Enquanto o programa Artemis prepara um módulo habitacional italiano para a Lua, investigação da Nasa e biomateriais estudados em Hong Kong testam casas 3D em Marte com rególito e levedura, apontando novas formas de criar habitats no espaço
Se o regresso e a permanência prolongada do ser humano na Lua se tornam cada vez mais concretos graças ao programa Artemis nos próximos anos, que contará também com o primeiro módulo habitacional lunar desenvolvido em Itália, a comunidade científica já trabalha na perspetiva de colonizar Marte.
Investigadores da Hong Kong University of Science and Technology (HKUST) encontraram uma fórmula inovadora para impressão 3D de estruturas habitacionais no planeta vermelho, combinando três elementos: gelatina, levedura e rególito.
O que é o rególito marciano
O estudo, liderado pelo engenheiro civil Jishen Qiu, foi publicado na revista Chem Circularity e divulgado por Interesting Engineering (fonte em italiano).
A inovação mais evidente é precisamente o rególito marciano, a camada de material rochoso, composta por poeira fina, areia, calhaus e fragmentos de rocha, que cobre toda a superfície do planeta.
O composto desenvolvido pelos investigadores de Hong Kong utilizaria esse material como base estrutural para dar volume e massa às construções.
A esta matéria-prima “local” junta-se, porém, uma levedura muito especial, concebida com proteínas adesivas, inspiradas no adesivo natural usado pelos mexilhões para se fixarem às rochas, e a gelatina, que é utilizada como ligante e nutriente para a levedura.
Nos ensaios da HKUST, os investigadores procuraram ainda tirar partido do clima gelado de Marte como liofilizador natural, para poupar energia e evitar a fusão dos minerais.
Durante o processo na impressora 3D recorreu-se a baixas temperaturas e a uma pressão atmosférica reduzida para favorecer a sublimação do gelo em vapor, gerando uma espuma sólida e leve.

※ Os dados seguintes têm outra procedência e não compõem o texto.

Lemma spends_items items st :
  Forall encodable items -> room (ordinal_state st.1) (length items) ->
  let '(st', (_, r)) := write_items items st in
  faults_left st' <= faults_left st /\ (is_ok r = false -> faults_left st' < faults_left st).
Proof.
  intros Hi. revert st. induction Hi as [|i items He Hi IH]; intros st Hr; simpl; [split; [lia|done]|].
  simpl in Hr. destruct (room_current _ _ Hr) as [n Hn]. rewrite Hn.
  destruct (spends_write i n st) as [H1 H2]; [intros t; apply He; by destruct i|].
  pose proof (write_keeps_writer i n st) as Hw.
  destruct (write_rollout_item i n st) as [s1 [[]|e]]; simpl in *; [|auto].
  specialize (IH (set_ordinal (advance (ordinal_state s1.1)) s1.1, s1.2)).
  destruct (write_items items _) as [s2 [m r]]. destruct IH as [H3 H4]; [simpl; rewrite Hw; by apply room_advance|].
  unfold faults_left in *. simpl in *. split; [lia|]. intros H. specialize (H4 H). lia.
Qed.

Lemma spends_meta st :
  writer st.1 = true -> Forall encodable (remaining st.1) -> room (ordinal_state st.1) (length (remaining st.1)) ->
  spends_at write_session_meta_if_needed st
  /\ (is_ok (write_session_meta_if_needed st).2 = true ->
      let st' := (write_session_meta_if_needed st).1 in
      pending_items st'.1 = pending_items st.1 /\ writer st'.1 = true
      /\ room (ordinal_state st'.1) (length (pending_items st.1))).
Proof.
  intros Hw He Hr. unfold write_session_meta_if_needed, write_session_meta. unfold remaining in He, Hr.
  destruct (meta st.1) as [m|] eqn:Em.
  2: { unfold spends_at, mbind, M_bind, gets, faults_left. rewrite Em. simpl. split; [split; [lia|done]|done]. }
  simpl in He, Hr. apply Forall_cons in He as [He _]. destruct (room_current _ _ Hr) as [n Hn].
  unfold spends_at, mbind, M_bind, gets, faults_left. rewrite Em. simpl. destruct st as [w [l c fs]]. simpl in *.
  rewrite Hw. simpl. rewrite Hn. simpl.
  set (s1 := (w, mkWorld l (S c) fs)). set (i := SessionMetaItem (mkMetaLine m (git_info c))).
  destruct (spends_write i n s1) as [H1 H2]; [intros t; by apply He|].
  pose proof (write_keeps_writer i n s1) as Hk.
  destruct (write_rollout_item i n s1) as [s2 [[]|e]]; unfold faults_left in *; simpl in *.
  - split; [by split|]. intros _. rewrite Hk. simpl. split_and!; [done|done|by apply room_advance].
  - split; [|done]. split; [done|]. intros _. by apply H2.
Qed.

Os testes em ambientes simulados confirmaram, em última análise, uma resistência do novo material à compressão, a um nível comparável ao betão leve, ideal para erguer estruturas de vários pisos, totalmente recicláveis.

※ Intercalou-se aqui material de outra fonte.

Lemma fmap_identity {A} (f : A -> A) (l : list A) : (forall x, f x = x) -> f <$> l = l.
Proof. intros H. induction l as [|x l IH]; [done|]. by rewrite fmap_cons, H, IH. Qed.

Lemma pieces_strip_media images audio i : pieces (strip_media images audio i) = replace_piece images audio <$> pieces i.
Proof.
  unfold strip_media. destruct images, audio; rewrite ?pieces_strip_audio, ?pieces_strip_image; try done.
  - rewrite fmap_identity; [done|]. by intros [[] k].
  - rewrite <- list_fmap_compose. apply list_fmap_ext. intros _ [[] k] _; done.
Qed.

Lemma output_pieces_strip_media images audio i :
  output_pieces (strip_media images audio i) = replace_output_piece images audio <$> output_pieces i.
Proof.
  unfold strip_media. destruct images, audio; rewrite ?output_pieces_strip_audio, ?output_pieces_strip_image; try done.
  - rewrite fmap_identity; [done|]. by intros [].
  - rewrite <- list_fmap_compose. apply list_fmap_ext. intros _ [] _; done.
Qed.

Lemma strip_image_keys i :
  call_key (strip_image i) = call_key i /\ output_key (strip_image i) = output_key i /\
  from_server (strip_image i) = from_server i.
Proof. destruct i; done. Qed.

Lemma strip_audio_keys i :
  call_key (strip_audio i) = call_key i /\ output_key (strip_audio i) = output_key i /\
  from_server (strip_audio i) = from_server i.
Proof. destruct i; done. Qed.

Lemma strip_media_keys images audio i :
  call_key (strip_media images audio i) = call_key i /\ output_key (strip_media images audio i) = output_key i /\
  from_server (strip_media images audio i) = from_server i.
Proof.
  unfold strip_media. pose proof (strip_image_keys i) as (? & ? & ?).
  pose proof (strip_audio_keys i) as (? & ? & ?).
  pose proof (strip_audio_keys (strip_image i)) as (? & ? & ?).
  destruct images, audio; repeat split; congruence.
Qed.

Lemma strip_media_items modalities items :
  strip_audio_when_unsupported modalities (strip_images_when_unsupported modalities items) =
    on_item (strip_media (bool_decide (ImageInput ∈ modalities)) (bool_decide (AudioInput ∈ modalities))) <$> items.
Proof.
  unfold strip_audio_when_unsupported, strip_images_when_unsupported, strip_media.
  destruct (bool_decide (ImageInput ∈ modalities)), (bool_decide (AudioInput ∈ modalities)).
  - symmetry. apply fmap_identity. by intros [].
  - done.
  - done.
  - by rewrite <- list_fmap_compose.
Qed.

Lemma omap_of_fmap {A B C} (f : A -> B) (g : B -> option C) (h : A -> option C) (l : list A) :
  (forall x, g (f x) = h x) -> omap g (f <$> l) = omap h l.
Proof. intros H. induction l as [|x l IH]; [done|]. simpl. rewrite H. destruct (h x); [f_equal|]; exact IH. Qed.

Lemma paired_map f items :
  (forall i, call_key (f i) = call_key i /\ output_key (f i) = output_key i /\ from_server (f i) = from_server i) ->
  paired items -> paired (on_item f <$> items).
Proof.
  intros Hf [Ha Hc].
  assert (calls (on_item f <$> items) = calls items /\ outputs (on_item f <$> items) = outputs items) as [Ec Eo].
  { unfold calls, outputs. split; apply omap_of_fmap; intros e; apply (Hf (item e)). }
  rewrite Forall_forall in Ha, Hc.
  split; apply Forall_forall; intros ? (e & -> & He)%list_elem_of_fmap k; destruct (Hf (item e)) as (Hk & Ho & Hs); simpl.
  - rewrite Hk, Eo. by apply Ha.
  - rewrite Ho, Hs, Ec. by apply Hc.
Qed.

(** ** Removing the first item *)

Definition key (i : ResponseItem) : option (Kind * str) :=
  match call_key i with Some k => Some k | None => output_key i end.

(** At most one call and one output per id, and neither without the other. *)
Definition one_to_one (items : list ResponseItemEnvelope) : Prop :=
  paired items /\ NoDup (calls items) /\ NoDup (outputs items).

(** The items that have nothing to do with [i]. *)
Definition unrelated (i : ResponseItem) (e : ResponseItemEnvelope) : Prop :=
  key i = None \/ key (item e) <> key i.
#[export] Instance unrelated_dec i e : Decision (unrelated i e).
Proof. unfold unrelated. apply _. Defined.

Lemma sublist_omap {A B} (f : A -> option B) l1 l2 : l1 `sublist_of` l2 -> omap f l1 `sublist_of` omap f l2.
Proof.
  induction 1 as [|x l1 l2 _ IH|x l1 l2 _ IH]; simpl; [done| |]; (destruct (f x); simpl; [by constructor|done]).
Qed.

Lemma NoDup_omap_inj {A B} (f : A -> option B) l x y k :
  NoDup (omap f l) -> x ∈ l -> y ∈ l -> f x = Some k -> f y = Some k -> x = y.
Proof.
  intros Hd Hx Hy Ex Ey. induction l as [|z l IH]; [by apply not_elem_of_nil in Hx|].
  assert (NoDup (omap f l)) as Hd'.
  { eapply sublist_NoDup; [exact Hd|]. apply sublist_omap. by constructor. }
  assert (forall w, w ∈ l -> f z = Some k -> f w = Some k -> False) as Hz.
  { intros w Hw Ez Ew. simpl in Hd. rewrite Ez in Hd. apply NoDup_cons in Hd as [Hn _]. apply Hn.
    apply list_elem_of_omap. eauto. }
  apply elem_of_cons in Hx as [-> | Hx]; apply elem_of_cons in Hy as [-> | Hy]; naive_solver.
Qed.

Lemma remove_first_matching_cons e l p :
  remove_first_matching (e :: l) p = if p (item e) then l else e :: remove_first_matching l p.
Proof.
  unfold remove_first_matching. simpl. destruct (p (item e)) eqn:E.
  - by rewrite decide_True.
  - rewrite decide_False by (by intros []). simpl.
    by destruct (list_find _ l) as [[i x]|].
Qed.

(** Where a predicate selects the items of one key, and no key repeats, the
    first match is the only one. *)
Lemma remove_first_matching_key (f : ResponseItemEnvelope -> option (Kind * str)) k l p :
  NoDup (omap f l) -> (forall e, e ∈ l -> p (item e) = true <-> f e = Some k) ->
  remove_first_matching l p = filter (fun e => f e <> Some k) l.
Proof.
  induction l as [|e l IH]; intros Hd Hp; [done|]. rewrite remove_first_matching_cons.
  assert (NoDup (omap f l)) as Hd'.
  { eapply sublist_NoDup; [exact Hd|]. apply sublist_omap. by constructor. }
  pose proof (Hp e ltac:(set_solver)) as He. destruct (p (item e)).
  - rewrite filter_cons_False by tauto. rewrite filter_everything; [done|].
    intros e' He' Ek. simpl in Hd. rewrite (proj1 He eq_refl) in Hd. apply NoDup_cons in Hd as [Hn _].
    apply Hn, list_elem_of_omap. eauto.
  - rewrite filter_cons_True by naive_solver. f_equal. apply IH; [done|]. set_solver.
Qed.

(** The predicates of [remove_corresponding_for] select a key. *)
Ltac selects_key := intros; rewrite <- Is_true_true; match goal with i : ResponseItem |- _ => case_item i end;
  simpl; rewrite ?Is_true_true, ?str_eqb_eq; naive_solver.

Lemma selects_function_output c i : is_function_output c i = true <-> output_key i = Some (KFunction, c).
Proof. selects_key. Qed.
Lemma selects_search_output c i : is_search_output c i = true <-> output_key i = Some (KSearch, c).
Proof. selects_key. Qed.
Lemma selects_custom_output c i : is_custom_output c i = true <-> output_key i = Some (KCustom, c).
Proof. selects_key. Qed.
Lemma selects_search_call c i : is_search_call c i = true <-> call_key i = Some (KSearch, c).
Proof. selects_key. Qed.
Lemma selects_custom_call c i : is_custom_call c i = true <-> call_key i = Some (KCustom, c).
Proof. selects_key. Qed.
Lemma selects_function_call c i :
  is_function_call c i = true \/ is_shell_call c i = true <-> call_key i = Some (KFunction, c).
Proof. case_item i; simpl; rewrite ?str_eqb_eq; naive_solver. Qed.

(** An output of a function is answered by the only call of its id, be it a
    function or a shell call. *)
Lemma remove_function_call c l :
  NoDup (calls l) ->
  (if existsb (fun e => is_function_call c (item e)) l then remove_first_matching l (is_function_call c)
   else remove_first_matching l (is_shell_call c)) =
    filter (fun e => call_key (item e) <> Some (KFunction, c)) l.
Proof.
  intros Hd. destruct (existsb _ l) eqn:E.
  - apply existsb_exists in E as (e & He%list_elem_of_In & Hc).
    apply (remove_first_matching_key (fun e => call_key (item e))); [done|]. intros e' He'.
    rewrite <- selects_function_call. split; [by left|]. intros H. pose proof H as Hk.
    rewrite selects_function_call in Hk.
    rewrite <- (NoDup_omap_inj _ l e e' (KFunction, c) Hd He He'); [done| |done].
    apply selects_function_call. by left.
  - apply (remove_first_matching_key (fun e => call_key (item e))); [done|]. intros e' He'.
    rewrite <- selects_function_call. split; [by right|]. intros [H|]; [|done].
    assert (existsb (fun e => is_function_call c (item e)) l = true); [|congruence].
    apply existsb_exists. exists e'. by rewrite <- list_elem_of_In.
Qed.

Lemma remove_corresponding_call l i k :
  NoDup (outputs l) -> call_key i = Some k ->
  remove_corresponding_for l i = filter (fun e => output_key (item e) <> Some k) l.
Proof.
  intros Hd Hk. case_item i; simplify_eq/=;
    apply (remove_first_matching_key (fun e => output_key (item e))); try done; intros e _;
    by rewrite ?selects_function_output, ?selects_search_output, ?selects_custom_output.
Qed.

Lemma remove_corresponding_output l i k :
  NoDup (calls l) -> output_key i = Some k ->
  remove_corresponding_for l i = filter (fun e => call_key (item e) <> Some k) l.
Proof.
  intros Hd Hk. case_item i; simplify_eq/=; [by apply remove_function_call| |];
    apply (remove_first_matching_key (fun e => call_key (item e))); try done; intros e _;
    by rewrite ?selects_search_call, ?selects_custom_call.
Qed.

Lemma remove_corresponding_plain l i : key i = None -> remove_corresponding_for l i = l.
Proof. by case_item i. Qed.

Mantêm-se, no entanto, algumas questões em aberto quanto à sustentabilidade desta arquitetura marciana, entre as quais a capacidade de sobrevivência dos microrganismos no ambiente do planeta e a dependência de recursos enviados da Terra.
Dos biomateriais para uma arquitetura circular aos projetos da Nasa
O uso da levedura em tecnologias de fabrico em 3D já tinha precedentes nos laboratórios da Chalmers University of Technology, na Suécia, como documentado por MaterialDistrict (fonte em italiano).

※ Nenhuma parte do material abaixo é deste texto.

(** The high bits of a segment *)
Lemma segment_mask (s c k : N) :
  (s < 65536)%N -> (c < 65536)%N -> (c mod 2 ^ k = 0)%N ->
  N.land s (N.land (N.shiftl (N.ones 16) k) (N.ones 16)) = c <-> (c <= s < c + 2 ^ k)%N.
Proof.
  intros Hs Hc Hk. rewrite mask_shift by done. rewrite N.shiftl_mul_pow2, N.shiftr_div_pow2.
  assert (0 < 2 ^ k)%N by (apply N.neq_0_lt_0, N.pow_nonzero; lia).
  generalize dependent (2 ^ k)%N. intros m Hk Hm.
  pose proof (N.div_mod s m ltac:(lia)) as Es. pose proof (N.mod_lt s m ltac:(lia)).
  pose proof (N.div_mod c m ltac:(lia)) as Ec. rewrite Hk in Ec. rewrite (N.mul_comm m) in Es, Ec.
  split.
  - intros E. rewrite E in Es. generalize dependent (s mod m)%N. clear. lia.
  - intros Hr. rewrite <- (N.div_unique s m (c / m) (s - c)); lia.
Qed.

Lemma segment_bound i ip : v6_wf ip -> (segment i ip < 65536)%N.
Proof.
  destruct ip as [s]. intros [_ Hs]. simpl. destruct (Nat.lt_ge_cases i (length s)) as [Hi|Hi].
  - rewrite Forall_forall in Hs. apply Hs, list_elem_of_In, nth_In, Hi.
  - by rewrite nth_overflow by done.
Qed.

Lemma to_ipv4_wf ip v4 : v6_wf ip -> to_ipv4 ip = Some v4 -> v4_wf v4.
Proof.
  destruct ip as [s]. intros [_ Hs]. unfold to_ipv4. repeat case_match; intros; simplify_eq.
  rewrite !Forall_cons in Hs. unfold v4_wf, octet. rewrite !N.shiftr_div_pow2.
  change 255%N with (N.ones 8). rewrite !N.land_ones. change (2 ^ 8)%N with 256%N.
  destruct_and!. repeat split; try (apply N.mod_lt; lia); apply N.Div0.div_lt_upper_bound; lia.
Qed.

Lemma non_public_v6 ip : v6_wf ip -> is_non_public_ipv6 ip = true <-> v6_special ip.
Proof.
  intros H. unfold is_non_public_ipv6, v6_special. destruct (to_ipv4 ip) as [v4|] eqn:E.
  - rewrite orb_true_iff, non_public_v4 by (by eapply to_ipv4_wf). split; [|by left].
    intros [?|Hl]; [done|]. apply bool_decide_eq_true in Hl. subst ip. simplify_eq/=.
    apply non_public_v4; [unfold v4_wf, octet; vm_compute; tauto|by vm_compute].
  - rewrite !orb_true_iff. pose proof (segment_bound 0 ip H) as Hs.
    assert (v6_is_loopback ip = false) as ->.
    { apply bool_decide_eq_false. intros ->. by vm_compute in E. }
    assert (v6_is_unspecified ip = false) as ->.
    { apply bool_decide_eq_false. intros ->. by vm_compute in E. }
    unfold v6_is_multicast, v6_is_unique_local, v6_is_unicast_link_local. rewrite !N.eqb_eq.
    pose proof (segment_mask (segment 0 ip) 65280 8 Hs ltac:(done) ltac:(done)) as H1.
    pose proof (segment_mask (segment 0 ip) 64512 9 Hs ltac:(done) ltac:(done)) as H2.
    pose proof (segment_mask (segment 0 ip) 65152 6 Hs ltac:(done) ltac:(done)) as H3.
    cbv zeta in *. vm_compute (N.land (N.shiftl _ _) _) in H1, H2, H3. simpl in H1, H2, H3.
    rewrite H1, H2, H3. lia.
Qed.

(** ** Literals *)

Lemma read_number_bound radix limit k z s n r : read_number radix limit k z s = Some (n, r) -> (n <= limit)%N.
Proof. unfold read_number. destruct (read_digits radix s). repeat case_match; intros; simplify_eq; lia. Qed.

Lemma read_separator_inner {A} sep i (inner : reader A) s a r :
  read_separator sep i inner s = Some (a, r) -> exists s', inner s' = Some (a, r).
Proof.
  destruct i; simpl; [by eauto|]. unfold mbind, reader_bind. destruct (read_given_char sep s) as [[[] s']|]; [|done]. eauto.
Qed.

Lemma read_ipv4_wf s ip r : read_ipv4_addr s = Some (ip, r) -> v4_wf ip.
Proof.
  unfold read_ipv4_addr. cbv zeta. unfold mbind, reader_bind.
  assert (forall i s n r, read_separator 46%N i (read_number 10 255 3 false) s = Some (n, r) -> octet n) as H.
  { intros i s0 n r0 (s' & ?%read_number_bound)%read_separator_inner. unfold octet. lia. }
  repeat (match goal with |- context [read_separator 46%N ?i ?r ?s] =>
            destruct (read_separator 46%N i r s) as [[? ?]|] eqn:?; [|done] end).
  intros [= <- <-]. unfold v4_wf. eauto 10.
Qed.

A equipa sueca criou um hidrogel desenvolvido a partir de levedura e celulose para produzir componentes arquitetónicos biodegradáveis. Esta abordagem mostra, além disso, como a valorização dos resíduos da indústria alimentar pode favorecer uma arquitetura circular, tanto na Terra como em missões espaciais.
Em paralelo com a investigação académica, o setor aeroespacial está a desenvolver a impressão 3D em escala industrial para habitats espaciais. Segundo o que foi noticiado por Rinnovabili.it (fonte em italiano), a Nasa destinou, nos últimos anos, cerca de 57,2 milhões de dólares ao Projeto Olympus, dedicado à construção de infraestruturas permanentes na Lua e em Marte.
Entre os desenvolvimentos operacionais destas tecnologias está o Mars Dune Alpha, uma estrutura de 150 metros quadrados impressa tridimensionalmente em Houston. Este módulo habitacional foi utilizado pela Nasa nas missões análogas Chapea, para testar a vida humana em Marte, lançando as bases para futuras colonizações humanas no espaço.